▶ [Assigned task]:
Reproduce the entries below exactly, but only from the line containing "Lemma GenerateCheckpoints_loop_det high" to the line containing "(forall cat n, cat", inclusive.

[Dataset entries]
*** Begin section ***
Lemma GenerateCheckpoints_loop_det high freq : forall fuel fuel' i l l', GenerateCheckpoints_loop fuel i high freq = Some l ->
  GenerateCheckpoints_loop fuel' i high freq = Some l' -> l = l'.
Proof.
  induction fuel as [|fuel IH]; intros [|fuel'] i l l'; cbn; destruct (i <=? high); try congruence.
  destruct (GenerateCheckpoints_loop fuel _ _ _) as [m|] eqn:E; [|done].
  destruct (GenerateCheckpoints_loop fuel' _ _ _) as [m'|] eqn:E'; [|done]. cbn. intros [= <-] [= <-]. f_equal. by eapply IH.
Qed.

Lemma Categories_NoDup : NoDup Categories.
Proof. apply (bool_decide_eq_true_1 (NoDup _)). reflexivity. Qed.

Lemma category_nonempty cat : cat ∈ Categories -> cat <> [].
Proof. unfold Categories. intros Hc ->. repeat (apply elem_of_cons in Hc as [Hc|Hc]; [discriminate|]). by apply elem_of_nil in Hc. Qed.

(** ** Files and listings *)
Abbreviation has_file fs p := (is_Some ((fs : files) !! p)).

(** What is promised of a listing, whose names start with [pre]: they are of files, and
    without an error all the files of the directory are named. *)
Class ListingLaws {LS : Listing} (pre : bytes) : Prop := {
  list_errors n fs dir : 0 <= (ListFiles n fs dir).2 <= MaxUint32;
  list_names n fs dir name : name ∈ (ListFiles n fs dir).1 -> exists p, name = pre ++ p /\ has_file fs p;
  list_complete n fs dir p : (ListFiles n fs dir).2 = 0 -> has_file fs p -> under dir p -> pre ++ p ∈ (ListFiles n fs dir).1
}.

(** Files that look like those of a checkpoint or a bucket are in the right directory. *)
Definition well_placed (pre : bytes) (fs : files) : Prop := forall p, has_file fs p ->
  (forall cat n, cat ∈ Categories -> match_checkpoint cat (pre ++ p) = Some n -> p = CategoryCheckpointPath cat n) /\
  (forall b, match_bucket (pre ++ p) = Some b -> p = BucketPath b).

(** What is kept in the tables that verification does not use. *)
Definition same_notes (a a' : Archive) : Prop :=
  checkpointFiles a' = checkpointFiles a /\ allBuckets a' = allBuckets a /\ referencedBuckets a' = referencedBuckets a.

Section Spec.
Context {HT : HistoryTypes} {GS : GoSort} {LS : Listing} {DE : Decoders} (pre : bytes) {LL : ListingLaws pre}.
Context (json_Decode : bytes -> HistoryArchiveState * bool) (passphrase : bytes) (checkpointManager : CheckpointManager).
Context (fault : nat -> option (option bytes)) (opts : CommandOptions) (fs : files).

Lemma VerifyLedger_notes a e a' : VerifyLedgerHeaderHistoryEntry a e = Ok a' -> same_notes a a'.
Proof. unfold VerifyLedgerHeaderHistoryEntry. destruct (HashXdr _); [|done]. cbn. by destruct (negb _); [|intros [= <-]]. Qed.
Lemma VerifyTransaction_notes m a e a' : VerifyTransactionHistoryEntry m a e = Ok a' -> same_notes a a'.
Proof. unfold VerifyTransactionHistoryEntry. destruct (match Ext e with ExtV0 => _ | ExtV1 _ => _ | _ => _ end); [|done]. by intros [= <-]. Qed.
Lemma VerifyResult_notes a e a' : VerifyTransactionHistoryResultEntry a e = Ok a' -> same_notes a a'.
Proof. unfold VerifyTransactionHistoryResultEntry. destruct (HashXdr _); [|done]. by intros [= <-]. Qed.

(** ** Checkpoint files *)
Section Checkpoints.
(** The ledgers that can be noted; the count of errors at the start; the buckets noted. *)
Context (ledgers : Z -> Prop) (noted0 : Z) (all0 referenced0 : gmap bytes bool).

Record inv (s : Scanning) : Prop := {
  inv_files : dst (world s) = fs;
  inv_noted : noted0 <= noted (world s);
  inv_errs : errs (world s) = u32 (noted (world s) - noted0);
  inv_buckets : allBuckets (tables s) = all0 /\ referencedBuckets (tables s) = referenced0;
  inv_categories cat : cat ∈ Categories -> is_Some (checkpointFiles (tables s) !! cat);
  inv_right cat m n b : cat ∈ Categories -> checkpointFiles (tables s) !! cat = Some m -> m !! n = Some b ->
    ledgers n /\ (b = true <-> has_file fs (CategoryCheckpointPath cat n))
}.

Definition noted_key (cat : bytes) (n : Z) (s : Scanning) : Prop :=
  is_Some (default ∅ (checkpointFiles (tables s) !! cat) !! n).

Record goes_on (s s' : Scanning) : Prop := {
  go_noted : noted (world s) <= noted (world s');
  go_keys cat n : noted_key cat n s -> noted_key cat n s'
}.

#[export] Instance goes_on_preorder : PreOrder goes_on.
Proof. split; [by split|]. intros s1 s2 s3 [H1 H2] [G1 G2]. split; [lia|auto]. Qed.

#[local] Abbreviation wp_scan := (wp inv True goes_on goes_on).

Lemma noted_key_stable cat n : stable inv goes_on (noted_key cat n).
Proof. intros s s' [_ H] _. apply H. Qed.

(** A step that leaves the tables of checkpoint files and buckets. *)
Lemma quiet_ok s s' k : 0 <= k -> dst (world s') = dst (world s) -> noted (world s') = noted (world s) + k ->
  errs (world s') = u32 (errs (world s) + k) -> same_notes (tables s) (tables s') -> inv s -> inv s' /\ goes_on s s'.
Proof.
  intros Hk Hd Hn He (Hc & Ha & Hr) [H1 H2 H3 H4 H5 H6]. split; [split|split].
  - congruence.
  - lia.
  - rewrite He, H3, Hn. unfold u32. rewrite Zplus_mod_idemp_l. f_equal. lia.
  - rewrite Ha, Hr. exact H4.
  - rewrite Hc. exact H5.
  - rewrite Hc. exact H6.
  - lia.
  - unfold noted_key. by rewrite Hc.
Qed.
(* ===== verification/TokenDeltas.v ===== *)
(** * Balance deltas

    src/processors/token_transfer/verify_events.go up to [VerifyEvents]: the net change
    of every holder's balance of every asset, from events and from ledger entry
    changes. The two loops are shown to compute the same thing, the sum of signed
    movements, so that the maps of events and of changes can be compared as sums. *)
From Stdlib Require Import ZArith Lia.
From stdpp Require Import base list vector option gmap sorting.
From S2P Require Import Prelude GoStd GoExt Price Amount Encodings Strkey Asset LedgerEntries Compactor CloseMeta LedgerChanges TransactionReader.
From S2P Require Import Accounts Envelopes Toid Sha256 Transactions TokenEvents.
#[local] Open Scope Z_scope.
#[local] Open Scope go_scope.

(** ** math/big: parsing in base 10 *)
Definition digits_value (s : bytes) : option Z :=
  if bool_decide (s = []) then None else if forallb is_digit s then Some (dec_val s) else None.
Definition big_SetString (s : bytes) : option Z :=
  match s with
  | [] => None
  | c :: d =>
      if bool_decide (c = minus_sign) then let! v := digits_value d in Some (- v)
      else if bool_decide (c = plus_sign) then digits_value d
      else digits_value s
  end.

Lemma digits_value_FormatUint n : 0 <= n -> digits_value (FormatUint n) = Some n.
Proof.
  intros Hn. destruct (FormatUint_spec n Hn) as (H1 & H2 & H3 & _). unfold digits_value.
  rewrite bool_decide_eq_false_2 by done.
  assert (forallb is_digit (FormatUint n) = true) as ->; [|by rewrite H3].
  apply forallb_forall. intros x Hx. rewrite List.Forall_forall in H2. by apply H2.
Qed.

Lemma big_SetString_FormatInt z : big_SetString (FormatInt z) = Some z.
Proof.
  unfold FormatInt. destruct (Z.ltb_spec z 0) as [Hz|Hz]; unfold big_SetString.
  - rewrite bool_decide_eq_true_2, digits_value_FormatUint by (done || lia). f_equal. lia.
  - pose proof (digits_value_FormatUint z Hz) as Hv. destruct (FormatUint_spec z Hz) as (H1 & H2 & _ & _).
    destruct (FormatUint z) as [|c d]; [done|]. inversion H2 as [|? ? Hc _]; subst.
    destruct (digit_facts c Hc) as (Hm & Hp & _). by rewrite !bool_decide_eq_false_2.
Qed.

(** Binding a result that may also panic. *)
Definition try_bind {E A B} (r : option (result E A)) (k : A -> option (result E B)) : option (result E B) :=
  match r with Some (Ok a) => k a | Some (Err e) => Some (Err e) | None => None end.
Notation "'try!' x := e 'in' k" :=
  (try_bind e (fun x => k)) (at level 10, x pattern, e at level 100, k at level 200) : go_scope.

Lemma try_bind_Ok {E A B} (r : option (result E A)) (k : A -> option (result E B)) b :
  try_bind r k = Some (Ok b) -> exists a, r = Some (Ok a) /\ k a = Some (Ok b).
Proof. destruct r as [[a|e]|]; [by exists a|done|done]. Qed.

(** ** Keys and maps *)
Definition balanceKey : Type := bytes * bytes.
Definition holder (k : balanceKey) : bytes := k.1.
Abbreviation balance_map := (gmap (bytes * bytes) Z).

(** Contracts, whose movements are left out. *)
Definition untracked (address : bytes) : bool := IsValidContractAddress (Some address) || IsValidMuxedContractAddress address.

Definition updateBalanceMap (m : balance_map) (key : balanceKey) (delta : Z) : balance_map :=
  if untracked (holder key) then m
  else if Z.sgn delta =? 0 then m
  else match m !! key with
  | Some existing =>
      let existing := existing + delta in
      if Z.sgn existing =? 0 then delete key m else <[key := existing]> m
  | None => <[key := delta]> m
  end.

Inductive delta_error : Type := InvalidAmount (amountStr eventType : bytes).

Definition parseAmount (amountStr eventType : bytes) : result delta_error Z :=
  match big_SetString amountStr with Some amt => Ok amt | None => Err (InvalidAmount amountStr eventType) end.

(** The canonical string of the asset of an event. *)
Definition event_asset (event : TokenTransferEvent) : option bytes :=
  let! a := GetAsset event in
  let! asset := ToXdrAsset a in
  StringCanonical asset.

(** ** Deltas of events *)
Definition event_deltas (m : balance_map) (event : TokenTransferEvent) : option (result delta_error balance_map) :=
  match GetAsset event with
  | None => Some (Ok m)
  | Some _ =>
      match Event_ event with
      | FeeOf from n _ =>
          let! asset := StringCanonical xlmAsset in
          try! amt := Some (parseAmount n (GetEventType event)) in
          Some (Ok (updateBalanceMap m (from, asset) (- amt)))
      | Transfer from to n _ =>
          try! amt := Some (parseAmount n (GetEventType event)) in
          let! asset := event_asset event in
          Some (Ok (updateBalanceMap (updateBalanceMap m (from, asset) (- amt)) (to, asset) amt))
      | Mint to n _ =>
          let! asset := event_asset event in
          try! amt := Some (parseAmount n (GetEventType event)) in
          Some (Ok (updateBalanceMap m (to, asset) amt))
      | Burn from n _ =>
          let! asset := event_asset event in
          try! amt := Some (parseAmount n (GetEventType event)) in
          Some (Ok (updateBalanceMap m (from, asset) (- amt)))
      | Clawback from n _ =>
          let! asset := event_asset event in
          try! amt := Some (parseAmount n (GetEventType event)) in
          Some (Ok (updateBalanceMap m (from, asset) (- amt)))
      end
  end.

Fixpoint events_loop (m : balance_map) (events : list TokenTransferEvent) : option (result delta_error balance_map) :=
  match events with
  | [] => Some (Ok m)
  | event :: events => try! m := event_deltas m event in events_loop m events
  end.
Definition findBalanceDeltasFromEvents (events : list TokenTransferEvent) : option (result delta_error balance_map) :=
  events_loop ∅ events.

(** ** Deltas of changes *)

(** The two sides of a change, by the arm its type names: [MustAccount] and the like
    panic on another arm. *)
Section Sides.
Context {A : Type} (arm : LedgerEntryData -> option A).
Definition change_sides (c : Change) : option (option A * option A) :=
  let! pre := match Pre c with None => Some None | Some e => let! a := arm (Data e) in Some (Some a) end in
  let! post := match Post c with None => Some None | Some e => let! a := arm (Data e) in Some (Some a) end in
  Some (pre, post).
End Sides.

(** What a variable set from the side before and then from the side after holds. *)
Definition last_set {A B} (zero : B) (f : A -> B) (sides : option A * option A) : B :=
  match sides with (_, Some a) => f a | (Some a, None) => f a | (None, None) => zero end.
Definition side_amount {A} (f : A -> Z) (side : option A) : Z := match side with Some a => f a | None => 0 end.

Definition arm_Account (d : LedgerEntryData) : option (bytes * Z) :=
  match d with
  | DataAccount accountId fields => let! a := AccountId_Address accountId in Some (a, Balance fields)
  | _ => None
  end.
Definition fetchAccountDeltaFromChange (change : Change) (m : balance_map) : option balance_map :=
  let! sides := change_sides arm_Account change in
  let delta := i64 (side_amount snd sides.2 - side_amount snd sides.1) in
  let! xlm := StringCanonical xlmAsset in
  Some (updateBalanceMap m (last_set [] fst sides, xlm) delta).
*** End section ***
*** Begin section ***
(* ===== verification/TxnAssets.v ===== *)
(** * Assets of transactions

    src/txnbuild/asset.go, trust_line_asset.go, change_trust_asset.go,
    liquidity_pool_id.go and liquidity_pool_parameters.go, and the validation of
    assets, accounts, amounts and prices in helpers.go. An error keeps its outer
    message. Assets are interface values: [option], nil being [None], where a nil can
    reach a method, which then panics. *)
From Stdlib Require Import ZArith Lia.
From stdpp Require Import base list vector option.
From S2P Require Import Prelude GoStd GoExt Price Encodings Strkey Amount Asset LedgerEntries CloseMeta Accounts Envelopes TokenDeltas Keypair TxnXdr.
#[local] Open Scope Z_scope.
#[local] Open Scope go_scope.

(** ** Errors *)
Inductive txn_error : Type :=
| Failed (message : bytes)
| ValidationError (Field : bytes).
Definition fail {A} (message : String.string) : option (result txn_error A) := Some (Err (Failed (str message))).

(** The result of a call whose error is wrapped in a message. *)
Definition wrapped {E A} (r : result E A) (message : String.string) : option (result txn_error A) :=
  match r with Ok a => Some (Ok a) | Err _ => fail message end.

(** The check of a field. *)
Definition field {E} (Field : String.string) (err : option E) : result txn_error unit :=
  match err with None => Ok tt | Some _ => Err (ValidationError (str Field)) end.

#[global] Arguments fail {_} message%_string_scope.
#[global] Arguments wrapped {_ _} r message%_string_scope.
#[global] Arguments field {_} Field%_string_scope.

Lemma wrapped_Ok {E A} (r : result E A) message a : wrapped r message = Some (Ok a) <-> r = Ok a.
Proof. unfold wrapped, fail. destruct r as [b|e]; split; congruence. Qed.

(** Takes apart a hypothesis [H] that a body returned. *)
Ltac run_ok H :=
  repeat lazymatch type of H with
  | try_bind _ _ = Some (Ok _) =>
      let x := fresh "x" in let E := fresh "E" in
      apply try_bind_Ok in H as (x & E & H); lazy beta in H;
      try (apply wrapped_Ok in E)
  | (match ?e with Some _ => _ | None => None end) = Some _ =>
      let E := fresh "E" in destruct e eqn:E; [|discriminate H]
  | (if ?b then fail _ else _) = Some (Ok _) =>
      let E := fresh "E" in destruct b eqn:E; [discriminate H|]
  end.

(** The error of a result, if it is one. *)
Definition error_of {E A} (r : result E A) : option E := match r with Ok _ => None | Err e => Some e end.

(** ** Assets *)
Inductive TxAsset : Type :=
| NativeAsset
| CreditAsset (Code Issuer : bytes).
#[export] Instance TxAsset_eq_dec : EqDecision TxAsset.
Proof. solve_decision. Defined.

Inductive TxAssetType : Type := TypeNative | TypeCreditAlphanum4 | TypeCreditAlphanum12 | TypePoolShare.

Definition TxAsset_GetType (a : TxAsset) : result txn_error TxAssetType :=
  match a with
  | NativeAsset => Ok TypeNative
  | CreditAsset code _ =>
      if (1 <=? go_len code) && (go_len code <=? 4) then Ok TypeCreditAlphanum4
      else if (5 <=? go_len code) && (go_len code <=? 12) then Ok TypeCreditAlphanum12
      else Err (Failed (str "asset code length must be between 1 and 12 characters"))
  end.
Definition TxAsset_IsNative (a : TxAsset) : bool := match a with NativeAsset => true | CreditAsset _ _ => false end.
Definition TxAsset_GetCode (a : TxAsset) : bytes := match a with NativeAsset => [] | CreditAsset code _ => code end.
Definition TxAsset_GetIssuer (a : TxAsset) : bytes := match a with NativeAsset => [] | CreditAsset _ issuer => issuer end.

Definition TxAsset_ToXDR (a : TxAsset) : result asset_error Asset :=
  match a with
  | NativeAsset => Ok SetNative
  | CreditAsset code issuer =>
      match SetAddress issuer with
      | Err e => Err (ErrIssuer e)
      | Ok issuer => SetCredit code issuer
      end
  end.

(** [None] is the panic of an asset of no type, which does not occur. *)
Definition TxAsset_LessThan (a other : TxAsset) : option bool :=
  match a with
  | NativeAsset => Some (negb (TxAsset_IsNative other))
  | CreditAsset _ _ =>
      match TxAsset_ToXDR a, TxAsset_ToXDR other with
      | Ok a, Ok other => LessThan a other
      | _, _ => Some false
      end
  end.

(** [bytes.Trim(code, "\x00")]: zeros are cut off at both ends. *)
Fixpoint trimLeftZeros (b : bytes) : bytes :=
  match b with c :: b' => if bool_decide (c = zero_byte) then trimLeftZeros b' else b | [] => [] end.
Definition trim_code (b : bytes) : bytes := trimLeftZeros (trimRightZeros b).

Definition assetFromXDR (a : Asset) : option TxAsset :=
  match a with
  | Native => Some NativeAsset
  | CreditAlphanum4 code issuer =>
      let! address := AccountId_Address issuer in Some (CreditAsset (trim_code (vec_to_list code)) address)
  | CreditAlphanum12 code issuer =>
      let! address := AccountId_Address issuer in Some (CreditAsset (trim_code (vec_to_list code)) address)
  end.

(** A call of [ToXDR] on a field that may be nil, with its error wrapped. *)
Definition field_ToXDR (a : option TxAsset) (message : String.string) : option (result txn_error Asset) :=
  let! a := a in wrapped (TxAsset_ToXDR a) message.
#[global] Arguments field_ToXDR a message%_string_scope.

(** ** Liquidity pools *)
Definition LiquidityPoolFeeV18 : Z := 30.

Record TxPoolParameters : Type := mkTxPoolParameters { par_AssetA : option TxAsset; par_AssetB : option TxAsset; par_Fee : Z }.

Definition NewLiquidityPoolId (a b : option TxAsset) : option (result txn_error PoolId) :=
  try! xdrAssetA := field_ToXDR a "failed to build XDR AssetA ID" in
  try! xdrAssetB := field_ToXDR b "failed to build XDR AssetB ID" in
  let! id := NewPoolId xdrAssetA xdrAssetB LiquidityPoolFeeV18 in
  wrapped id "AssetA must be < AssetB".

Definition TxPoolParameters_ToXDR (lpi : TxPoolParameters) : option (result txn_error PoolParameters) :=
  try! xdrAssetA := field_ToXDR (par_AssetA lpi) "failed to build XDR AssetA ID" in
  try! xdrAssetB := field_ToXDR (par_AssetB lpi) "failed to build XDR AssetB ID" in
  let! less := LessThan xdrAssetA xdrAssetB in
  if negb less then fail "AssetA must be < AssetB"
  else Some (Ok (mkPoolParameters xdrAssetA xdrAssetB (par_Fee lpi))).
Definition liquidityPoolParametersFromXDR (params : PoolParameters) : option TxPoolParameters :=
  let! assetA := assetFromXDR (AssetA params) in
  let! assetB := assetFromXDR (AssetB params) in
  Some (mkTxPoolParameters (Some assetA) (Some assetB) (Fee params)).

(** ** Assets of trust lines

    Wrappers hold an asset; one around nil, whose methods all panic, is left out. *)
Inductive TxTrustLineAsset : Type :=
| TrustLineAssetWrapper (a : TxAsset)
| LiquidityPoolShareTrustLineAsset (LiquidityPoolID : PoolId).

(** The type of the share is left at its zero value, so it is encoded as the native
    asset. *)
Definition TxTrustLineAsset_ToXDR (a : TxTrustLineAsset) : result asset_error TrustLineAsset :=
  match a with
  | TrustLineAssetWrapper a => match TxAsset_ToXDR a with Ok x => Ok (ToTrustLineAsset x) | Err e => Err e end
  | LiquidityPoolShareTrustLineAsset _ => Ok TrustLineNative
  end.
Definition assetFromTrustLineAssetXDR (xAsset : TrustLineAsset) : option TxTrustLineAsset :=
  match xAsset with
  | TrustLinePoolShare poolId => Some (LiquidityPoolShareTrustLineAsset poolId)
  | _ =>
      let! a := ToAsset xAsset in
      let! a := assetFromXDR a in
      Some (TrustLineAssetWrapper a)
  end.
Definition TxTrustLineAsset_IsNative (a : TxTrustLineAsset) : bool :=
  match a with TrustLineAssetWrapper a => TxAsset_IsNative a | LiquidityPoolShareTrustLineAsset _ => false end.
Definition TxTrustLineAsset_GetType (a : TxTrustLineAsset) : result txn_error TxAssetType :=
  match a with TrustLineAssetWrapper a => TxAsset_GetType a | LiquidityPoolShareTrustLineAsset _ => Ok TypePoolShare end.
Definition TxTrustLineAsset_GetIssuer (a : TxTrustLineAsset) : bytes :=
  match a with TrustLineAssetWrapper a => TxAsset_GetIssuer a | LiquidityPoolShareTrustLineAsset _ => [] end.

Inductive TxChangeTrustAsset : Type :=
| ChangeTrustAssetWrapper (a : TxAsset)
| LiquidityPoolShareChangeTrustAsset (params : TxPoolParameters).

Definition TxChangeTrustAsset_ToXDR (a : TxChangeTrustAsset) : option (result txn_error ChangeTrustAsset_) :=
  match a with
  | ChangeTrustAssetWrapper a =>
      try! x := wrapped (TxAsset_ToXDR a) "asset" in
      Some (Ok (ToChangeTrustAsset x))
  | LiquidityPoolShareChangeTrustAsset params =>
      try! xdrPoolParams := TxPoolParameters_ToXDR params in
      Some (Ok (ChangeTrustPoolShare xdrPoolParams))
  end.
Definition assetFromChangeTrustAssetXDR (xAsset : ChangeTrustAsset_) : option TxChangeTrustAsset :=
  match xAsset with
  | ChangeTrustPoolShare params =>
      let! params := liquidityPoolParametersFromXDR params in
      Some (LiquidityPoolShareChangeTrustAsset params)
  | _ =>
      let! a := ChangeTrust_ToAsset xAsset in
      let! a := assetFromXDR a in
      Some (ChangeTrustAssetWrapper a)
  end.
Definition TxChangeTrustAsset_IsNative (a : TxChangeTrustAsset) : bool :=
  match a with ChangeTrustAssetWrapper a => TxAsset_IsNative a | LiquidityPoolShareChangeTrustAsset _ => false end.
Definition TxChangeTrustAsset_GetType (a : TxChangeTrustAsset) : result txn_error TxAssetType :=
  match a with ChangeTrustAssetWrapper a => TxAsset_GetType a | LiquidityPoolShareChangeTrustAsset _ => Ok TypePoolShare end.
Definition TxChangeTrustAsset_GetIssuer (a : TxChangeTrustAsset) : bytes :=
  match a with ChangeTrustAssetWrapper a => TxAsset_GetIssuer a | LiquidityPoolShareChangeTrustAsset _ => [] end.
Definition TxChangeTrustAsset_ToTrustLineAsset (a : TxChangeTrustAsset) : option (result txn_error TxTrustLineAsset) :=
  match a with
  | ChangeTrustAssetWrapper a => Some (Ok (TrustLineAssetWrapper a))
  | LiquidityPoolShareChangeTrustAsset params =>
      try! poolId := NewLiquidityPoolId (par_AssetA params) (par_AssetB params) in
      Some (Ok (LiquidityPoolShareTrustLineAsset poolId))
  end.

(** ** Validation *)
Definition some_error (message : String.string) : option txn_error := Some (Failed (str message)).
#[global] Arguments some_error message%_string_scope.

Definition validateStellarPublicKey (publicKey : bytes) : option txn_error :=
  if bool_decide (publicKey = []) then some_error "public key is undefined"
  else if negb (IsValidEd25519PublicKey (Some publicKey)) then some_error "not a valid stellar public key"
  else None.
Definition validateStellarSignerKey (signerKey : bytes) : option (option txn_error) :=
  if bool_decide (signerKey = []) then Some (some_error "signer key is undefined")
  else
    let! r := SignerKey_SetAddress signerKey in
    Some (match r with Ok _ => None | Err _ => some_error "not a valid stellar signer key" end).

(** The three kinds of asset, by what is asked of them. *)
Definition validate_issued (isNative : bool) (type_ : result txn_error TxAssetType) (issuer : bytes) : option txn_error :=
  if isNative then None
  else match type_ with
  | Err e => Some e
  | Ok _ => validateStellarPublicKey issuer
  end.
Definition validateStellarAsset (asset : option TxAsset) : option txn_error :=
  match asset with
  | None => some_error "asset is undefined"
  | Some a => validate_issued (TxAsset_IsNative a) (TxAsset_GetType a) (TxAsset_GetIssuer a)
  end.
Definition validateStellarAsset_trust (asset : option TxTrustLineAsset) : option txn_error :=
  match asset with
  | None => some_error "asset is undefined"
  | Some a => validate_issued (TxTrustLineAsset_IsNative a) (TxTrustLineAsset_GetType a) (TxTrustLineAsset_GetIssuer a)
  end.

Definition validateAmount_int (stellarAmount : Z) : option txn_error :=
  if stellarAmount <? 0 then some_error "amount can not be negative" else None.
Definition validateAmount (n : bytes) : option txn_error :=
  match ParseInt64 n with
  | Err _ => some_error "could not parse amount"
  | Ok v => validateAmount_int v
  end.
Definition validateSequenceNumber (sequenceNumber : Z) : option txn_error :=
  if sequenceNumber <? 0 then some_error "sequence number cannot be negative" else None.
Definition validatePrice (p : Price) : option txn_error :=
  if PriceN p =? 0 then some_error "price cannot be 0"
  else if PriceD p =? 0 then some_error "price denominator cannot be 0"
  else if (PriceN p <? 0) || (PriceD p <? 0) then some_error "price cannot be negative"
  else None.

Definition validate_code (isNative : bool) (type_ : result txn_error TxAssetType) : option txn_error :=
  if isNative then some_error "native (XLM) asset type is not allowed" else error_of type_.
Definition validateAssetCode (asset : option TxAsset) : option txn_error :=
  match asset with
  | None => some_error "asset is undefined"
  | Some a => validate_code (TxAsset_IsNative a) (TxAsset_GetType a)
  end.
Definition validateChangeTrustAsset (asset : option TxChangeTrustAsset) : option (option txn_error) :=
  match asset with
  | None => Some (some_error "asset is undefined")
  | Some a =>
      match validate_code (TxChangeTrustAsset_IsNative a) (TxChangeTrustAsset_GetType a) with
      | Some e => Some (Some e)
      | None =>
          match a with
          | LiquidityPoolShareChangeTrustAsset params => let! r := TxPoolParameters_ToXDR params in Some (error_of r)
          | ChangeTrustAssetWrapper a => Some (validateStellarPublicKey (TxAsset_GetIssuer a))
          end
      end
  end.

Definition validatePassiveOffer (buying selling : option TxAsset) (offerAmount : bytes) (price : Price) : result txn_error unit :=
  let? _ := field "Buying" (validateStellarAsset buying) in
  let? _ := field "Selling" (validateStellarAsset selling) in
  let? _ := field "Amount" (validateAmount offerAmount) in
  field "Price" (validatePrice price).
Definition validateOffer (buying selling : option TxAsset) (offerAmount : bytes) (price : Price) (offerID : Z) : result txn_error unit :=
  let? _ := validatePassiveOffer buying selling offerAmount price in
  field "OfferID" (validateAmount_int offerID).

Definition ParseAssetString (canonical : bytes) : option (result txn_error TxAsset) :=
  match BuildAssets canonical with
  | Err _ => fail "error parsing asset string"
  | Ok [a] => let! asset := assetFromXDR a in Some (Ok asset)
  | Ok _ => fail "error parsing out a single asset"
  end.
*** End section ***
*** Begin section ***
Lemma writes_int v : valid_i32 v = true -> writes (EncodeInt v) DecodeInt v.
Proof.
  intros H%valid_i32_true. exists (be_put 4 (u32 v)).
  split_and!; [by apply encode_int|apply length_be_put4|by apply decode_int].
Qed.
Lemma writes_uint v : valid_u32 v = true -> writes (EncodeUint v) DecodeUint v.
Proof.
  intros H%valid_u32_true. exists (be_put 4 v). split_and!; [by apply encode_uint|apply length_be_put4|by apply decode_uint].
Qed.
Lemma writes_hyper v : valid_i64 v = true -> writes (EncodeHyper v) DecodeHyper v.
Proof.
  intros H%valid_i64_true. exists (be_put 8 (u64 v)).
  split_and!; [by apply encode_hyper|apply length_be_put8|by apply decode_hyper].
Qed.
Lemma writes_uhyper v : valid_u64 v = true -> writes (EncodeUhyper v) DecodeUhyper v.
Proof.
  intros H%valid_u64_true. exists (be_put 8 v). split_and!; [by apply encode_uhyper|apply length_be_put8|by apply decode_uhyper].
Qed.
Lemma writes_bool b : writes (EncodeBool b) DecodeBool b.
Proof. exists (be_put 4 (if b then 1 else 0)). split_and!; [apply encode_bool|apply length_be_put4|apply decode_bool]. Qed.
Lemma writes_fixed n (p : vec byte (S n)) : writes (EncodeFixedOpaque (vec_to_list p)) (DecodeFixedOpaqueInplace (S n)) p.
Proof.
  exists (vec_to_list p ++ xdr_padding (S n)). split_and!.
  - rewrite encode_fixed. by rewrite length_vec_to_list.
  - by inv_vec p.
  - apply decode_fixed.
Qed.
*** End section ***
▶ [Reply]:
Lemma GenerateCheckpoints_loop_det high freq : forall fuel fuel' i l l', GenerateCheckpoints_loop fuel i high freq = Some l ->
  GenerateCheckpoints_loop fuel' i high freq = Some l' -> l = l'.
Proof.
  induction fuel as [|fuel IH]; intros [|fuel'] i l l'; cbn; destruct (i <=? high); try congruence.
  destruct (GenerateCheckpoints_loop fuel _ _ _) as [m|] eqn:E; [|done].
  destruct (GenerateCheckpoints_loop fuel' _ _ _) as [m'|] eqn:E'; [|done]. cbn. intros [= <-] [= <-]. f_equal. by eapply IH.
Qed.

Lemma Categories_NoDup : NoDup Categories.
Proof. apply (bool_decide_eq_true_1 (NoDup _)). reflexivity. Qed.

Lemma category_nonempty cat : cat ∈ Categories -> cat <> [].
Proof. unfold Categories. intros Hc ->. repeat (apply elem_of_cons in Hc as [Hc|Hc]; [discriminate|]). by apply elem_of_nil in Hc. Qed.

(** ** Files and listings *)
Abbreviation has_file fs p := (is_Some ((fs : files) !! p)).

(** What is promised of a listing, whose names start with [pre]: they are of files, and
    without an error all the files of the directory are named. *)
Class ListingLaws {LS : Listing} (pre : bytes) : Prop := {
  list_errors n fs dir : 0 <= (ListFiles n fs dir).2 <= MaxUint32;
  list_names n fs dir name : name ∈ (ListFiles n fs dir).1 -> exists p, name = pre ++ p /\ has_file fs p;
  list_complete n fs dir p : (ListFiles n fs dir).2 = 0 -> has_file fs p -> under dir p -> pre ++ p ∈ (ListFiles n fs dir).1
}.

(** Files that look like those of a checkpoint or a bucket are in the right directory. *)
Definition well_placed (pre : bytes) (fs : files) : Prop := forall p, has_file fs p ->
  (forall cat n, cat ∈ Categories -> match_checkpoint cat (pre ++ p) = Some n -> p = CategoryCheckpointPath cat n) /\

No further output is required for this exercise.